What you are asked to do: Take the line that contains "apply Hdone; reflexivity." and each line after it in the material below, and transcribe them exactly, stopping at the end.

====== Task inputs

(** The theorem at a store whose highest recorded block is 990, with a
    node that shows transfers in blocks 985 and 995: the pass adds a row
    for block 995 only. *)
Lemma last_scanned_block_is_latest_row_witness :
  let logs := [Sample.logAt "0xa1" 0 1000000 985; Sample.logAt "0xb2" 0 2000000 995] in
  let env := Sample.calm 1000 logs in
  let r := Sample.row 1 "0xab" PENDING 990 in
  let w := Sample.worldOf (Sample.storeWith [Sample.row 0 "0xaa" PENDING 980; r]
                                            [Sample.userAlice]) in
  (findLatest (db w) = Some r /\ fails (env (tick w)) = false) /\
  getLastScannedBlock env w = (Ok 990, bump w) /\
  (let '(_, w') := runDepositScanner env (Some Sample.treasury) numberValue w in
   exists new,
     map rowIdentity (onchainTransactions (db w'))
       = map rowIdentity (onchainTransactions (db w) ++ new) /\
     forall x, In x new -> blockNumber r < blockNumber x).
Proof.
  intros logs env r w.
  assert (H1 : findLatest (db w) = Some r) by reflexivity.
  assert (H2 : fails (env (tick w)) = false) by reflexivity.
  split; [split; [exact H1|exact H2]|].
  destruct (last_scanned_block_is_latest_row env (Some Sample.treasury) numberValue w)
    as [H _].
  destruct (H r H1) as (_ & _ & Hlast & Hpass).
  split; [exact (Hlast H2)|exact Hpass].
Defined.

(** Not as the specification has it.  Two transfers to the treasury sit in
    blocks 1110 and 1120.  In the first pass, on an empty store at height
    1200, the insertion of the transfer of block 1110 fails (the store does
    not answer that call) and the transfer of block 1120 is recorded.  The
    last scanned block is then 1120, with no lookback, and the next pass
    scans from block 1121: the transfer of block 1110 is not recorded,
    though the node shows it and nothing fails. *)
Lemma unrecorded_transfer_is_skipped :
  let logs := [Sample.logAt "0xa1" 0 1000000 1110; Sample.logAt "0xb2" 0 2000000 1120] in
  let w0 := Sample.worldOf (Sample.storeWith [] [Sample.userAlice]) in
  let '(_, w1) := runDepositScanner (Sample.failingAt [6%nat] 1200 logs)
                    (Some Sample.treasury) numberValue w0 in
  let '(_, w2) := runDepositScanner (Sample.calm 1210 logs)
                    (Some Sample.treasury) numberValue w1 in
  map txHash (onchainTransactions (db w1)) = ["0xb2"] /\
  fst (getLastScannedBlock (Sample.calm 1210 logs) w1) = Ok 1120 /\
  map txHash (onchainTransactions (db w2)) = ["0xb2"] /\
  countRows "0xa1" 0 (db w2) = 0%nat.
Proof. vm_compute. repeat split. Qed.

(** ** Amounts *)





(** ** At-most-once crediting *)

(** *** Runs against an outside that answers *)

Lemma query_reliable {A} env (f : Db -> A) w :
  reliable env -> query env f w = (Ok (f (db w)), bump w).
Proof.
  intros H. unfold query, outsideCall, bind, getDb, ret. rewrite H. reflexivity.
Qed.

Lemma runOps_reliable env ops : forall w d',
  reliable env -> applyOps ops (db w) = Ok d' ->
  runOps env ops w = (Ok tt, mkWorld d' (tick w + List.length ops) (console w)).
Proof.
  induction ops as [|op rest IH]; intros w d' Hrel H; simpl in *.
  - inversion H; subst. unfold ret. destruct w; simpl. rewrite Nat.add_0_r. reflexivity.
  - destruct (op (db w)) as [d1|e] eqn:E; [|discriminate].
    unfold bind, mutate at 1, outsideCall, bind, getDb, putDb, throw. rewrite Hrel.
    simpl. rewrite E. simpl.
    rewrite (IH (mkWorld d1 (S (tick w)) (console w)) d' Hrel H). simpl.
    f_equal. f_equal. lia.
Qed.

Lemma applyCredit_reliable env tx u w d' :
  reliable env -> applyOps (creditOps tx u (tick w)) (db w) = Ok d' ->
  exists w', applyCredit env tx u w = (Ok true, w') /\ db w' = d'.
Proof.
  intros Hrel H. unfold applyCredit, tryCatch, bind, now, transaction.
  cbv beta iota.
  rewrite (runOps_reliable env _ w d' Hrel H). simpl.
  eexists. split; reflexivity.
Qed.

(** *** The store once the row is credited *)

Lemma hasKey_ledgerEntry tx u : hasKey (keyOf tx) (ledgerEntry tx u) = true.
Proof. unfold hasKey, keyOf. simpl. apply String.eqb_refl. Qed.

Lemma countKey_existsb k d :
  countKey k d = 0%nat <-> existsb (hasKey k) (ledgerTransactions d) = false.
Proof.
  unfold countKey. induction (ledgerTransactions d) as [|e l IH]; simpl.
  - tauto.
  - destruct (hasKey k e); simpl; [split; discriminate|exact IH].
Qed.

Lemma find_map_same {A} (p : A -> bool) (f : A -> A) l :
  (forall x, p (f x) = p x) -> find p (map f l) = option_map f (find p l).
Proof.
  intros H. induction l as [|a l IH]; simpl; auto.
  rewrite H. destruct (p a); auto.
Qed.

Section Credited.

Variables (id : Id) (tx0 : OnchainTransaction) (u0 : User) (d0 d1 : Db) (t0 : nat).
Hypothesis Hfound : findTxById id d0 = Some tx0.
Hypothesis Hcredited : applyOps (creditOps tx0 u0 t0) d0 = Ok d1.

Lemma credited_row : findTxById id d1 = Some (setCredited t0 tx0).
Proof.
  destruct (creditOps_effect _ _ _ _ _ Hcredited) as (_ & Hr & _).
  unfold findTxById. rewrite Hr. unfold creditedRows.
  rewrite find_map_same.
  - unfold findTxById in Hfound. rewrite Hfound. simpl.
    rewrite (findTxById_id _ _ _ Hfound), Nat.eqb_refl. reflexivity.
  - intros x. destruct (Nat.eqb (txId x) (txId tx0)); reflexivity.
Qed.

Lemma credited_key : existsb (hasKey (keyOf tx0)) (ledgerTransactions d1) = true.
Proof.
  destruct (creditOps_effect _ _ _ _ _ Hcredited) as (_ & _ & _ & Hl & _).
  rewrite Hl, existsb_app. simpl. rewrite hasKey_ledgerEntry.
  rewrite orb_true_r. reflexivity.
Qed.

Lemma credited_count : countKey (keyOf tx0) d0 = 0%nat -> countKey (keyOf tx0) d1 = 1%nat.
Proof.
  destruct (creditOps_effect _ _ _ _ _ Hcredited) as (_ & _ & _ & Hl & _).
  unfold countKey. rewrite Hl, filter_app, length_app. simpl.
  rewrite hasKey_ledgerEntry. simpl. intros ->. reflexivity.
Qed.

Lemma credited_balance :
  existsb (fun x => Nat.eqb (userId x) (userId u0)) (users d0) = true ->
  balanceOf (userId u0) d1 = Some (plus (creditBalance u0) (amount tx0)).
Proof.
  intros Hex.
  destruct (creditOps_effect _ _ _ _ _ Hcredited) as (_ & _ & Hu & _).
  unfold balanceOf, findUserById. rewrite Hu. unfold balanceRows.
  rewrite find_map_same.
  - apply existsb_exists in Hex. destruct Hex as (x & Hin & Hx).
    destruct (find _ (users d0)) as [y|] eqn:E.
    + apply find_some in E. destruct E as [_ E]. simpl. rewrite E. reflexivity.
    + rewrite (find_none _ _ E x Hin) in Hx. discriminate.
  - intros x. destruct (Nat.eqb (userId x) (userId u0)) eqn:E; simpl; auto.
Qed.

(** A second credit of the row cannot go through. *)
Lemma credited_blocks u t d2 : applyOps (creditOps tx0 u t) d1 = Ok d2 -> False.
Proof.
  intros H. destruct (creditOps_effect _ _ _ _ _ H) as (Hk & _).
  pose proof credited_key as Hk'. unfold keyOf in Hk'. congruence.
Qed.

End Credited.

(** *** One step of an invocation *)

Lemma advance_wp env t w (Q : Thread -> World -> Prop) :
  wp (stepThread env t)
     (fun r w' => match r with
                  | Ok t' => Q t' w'
                  | Throw e => Q (Thrown e) w'
                  end) w ->
  Q (fst (advance env t w)) (snd (advance env t w)).
Proof.
  unfold wp, advance. destruct (stepThread env t w) as [[t'|e] w']; auto.
Qed.

Lemma countApplied_app l1 t l2 :
  countApplied (l1 ++ t :: l2)
  = (countApplied l1 + (if applied t then 1 else 0) + countApplied l2)%nat.
Proof.
  unfold countApplied. rewrite filter_app, length_app. simpl.
  destruct (applied t); simpl; lia.
Qed.

Lemma stepAt_cases env i : forall pool w,
  (stepAt env i pool w = (pool, w)) \/
  exists l1 t l2,
    pool = (l1 ++ t :: l2)%list /\
    stepAt env i pool w = ((l1 ++ fst (advance env t w) :: l2)%list,
                           snd (advance env t w)).
Proof.
  induction i as [|i IH]; intros [|t pool] w; simpl; auto.
  - right. exists [], t, pool. split; [reflexivity|].
    destruct (advance env t w); reflexivity.
  - destruct (IH pool w) as [E|(l1 & t1 & l2 & -> & E)]; rewrite E.
    + left; reflexivity.
    + right. exists (t :: l1), t1, l2. split; reflexivity.
Qed.

Section ExactlyOnce.

Variables (env : Env) (id : Id) (tx0 : OnchainTransaction) (u0 : User) (d0 : Db).
Hypothesis Hfound : findTxById id d0 = Some tx0.
Hypothesis Hopen : status tx0 <> CREDITED.
Hypothesis Huser : resolveUser tx0 d0 = Some u0.
Hypothesis Hlink : linkedIntentExists tx0 d0.
Hypothesis Hfresh : countKey (keyOf tx0) d0 = 0%nat.

Lemma load_result :
  afterLoad (findTxWithUser id d0)
  = match includedUser tx0 d0 with
    | Some _ => Resolved tx0 u0
    | None => Loaded tx0
    end.
Proof.
  unfold findTxWithUser, afterLoad. rewrite Hfound.
  apply TxStatus_eqb_neq in Hopen. rewrite Hopen.
  unfold resolveUser in Huser.
  destruct (includedUser tx0 d0); congruence.
Qed.

Lemma sender_result :
  includedUser tx0 d0 = None -> findUserByWallet (fromAddress tx0) d0 = Some u0.
Proof. intros E. unfold resolveUser in Huser. rewrite E in Huser. exact Huser. Qed.

Lemma first_credit_succeeds t : exists d1, applyOps (creditOps tx0 u0 t) d0 = Ok d1.
Proof.
  apply creditOps_succeeds; auto.
  - rewrite (findTxById_id _ _ _ Hfound). exact Hfound.
  - apply countKey_existsb. exact Hfresh.
Qed.

Lemma preThread_inFlight t : preThread id tx0 u0 d0 t -> inFlight id tx0 t.
Proof.
  unfold preThread, inFlight. intros [H|[[H _]|[H|[H _]]]]; eauto.
Qed.

Lemma preThread_not_applied t : preThread id tx0 u0 d0 t -> applied t = false.
Proof.
  intros [->|[[-> _]|[->|[_ H]]]]; auto.
Qed.

Lemma countApplied_pre pool :
  Forall (preThread id tx0 u0 d0) pool -> countApplied pool = 0%nat.
Proof.
  unfold countApplied. induction 1 as [|t l Ht _ IH]; simpl; auto.
  rewrite (preThread_not_applied t Ht). exact IH.
Qed.

(** A step while the row is not credited: the row is still not credited
    and the invocation has not applied, or this step credits the row. *)
Lemma advance_notYet t w :
  db w = d0 -> preThread id tx0 u0 d0 t ->
  (db (snd (advance env t w)) = d0 /\ preThread id tx0 u0 d0 (fst (advance env t w)))
  \/ (fst (advance env t w) = Returned true /\
      exists tm, applyOps (creditOps tx0 u0 tm) d0 = Ok (db (snd (advance env t w)))).
Proof.
  intros Hd Hp.
  apply (advance_wp env t w
           (fun t' w' => (db w' = d0 /\ preThread id tx0 u0 d0 t')
                         \/ (t' = Returned true /\
                             exists tm, applyOps (creditOps tx0 u0 tm) d0 = Ok (db w')))).
  assert (Hdone : forall t', finished t' = true -> applied t' = false ->
                             preThread id tx0 u0 d0 t').
  { intros t' H1 H2. right; right; right. auto. }
  destruct Hp as [->|[[-> Hinc]|[->|[Hfin Happ]]]]; simpl.
  - wp_steps; simpl.
    + left. split; auto.
    + left. split; auto. rewrite Hd, load_result.
      destruct (includedUser tx0 d0) eqn:E.
      * right; right; left; reflexivity.
      * right; left; auto.
  - wp_step. apply wp_query; intros Hf; cbv beta iota.
    + left; split; auto.
    + simpl. rewrite Hd, (sender_result Hinc). wp_steps. left; split; auto.
      right; right; left; reflexivity.
  - wp_step. eapply wp_mono; [|apply applyCredit_outcome].
    intros r w' [[-> [tm Htm]]|[-> Hs]]; wp_steps.
    + right. split; auto. exists tm. rewrite Hd in Htm. exact Htm.
    + left. split; [congruence|]. apply Hdone; reflexivity.
  - destruct t; try discriminate; wp_steps; left; split; auto.
Qed.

============

Written answer:
    + left. split; [congruence|]. apply Hdone; reflexivity.
  - destruct t; try discriminate; wp_steps; left; split; auto.
Qed.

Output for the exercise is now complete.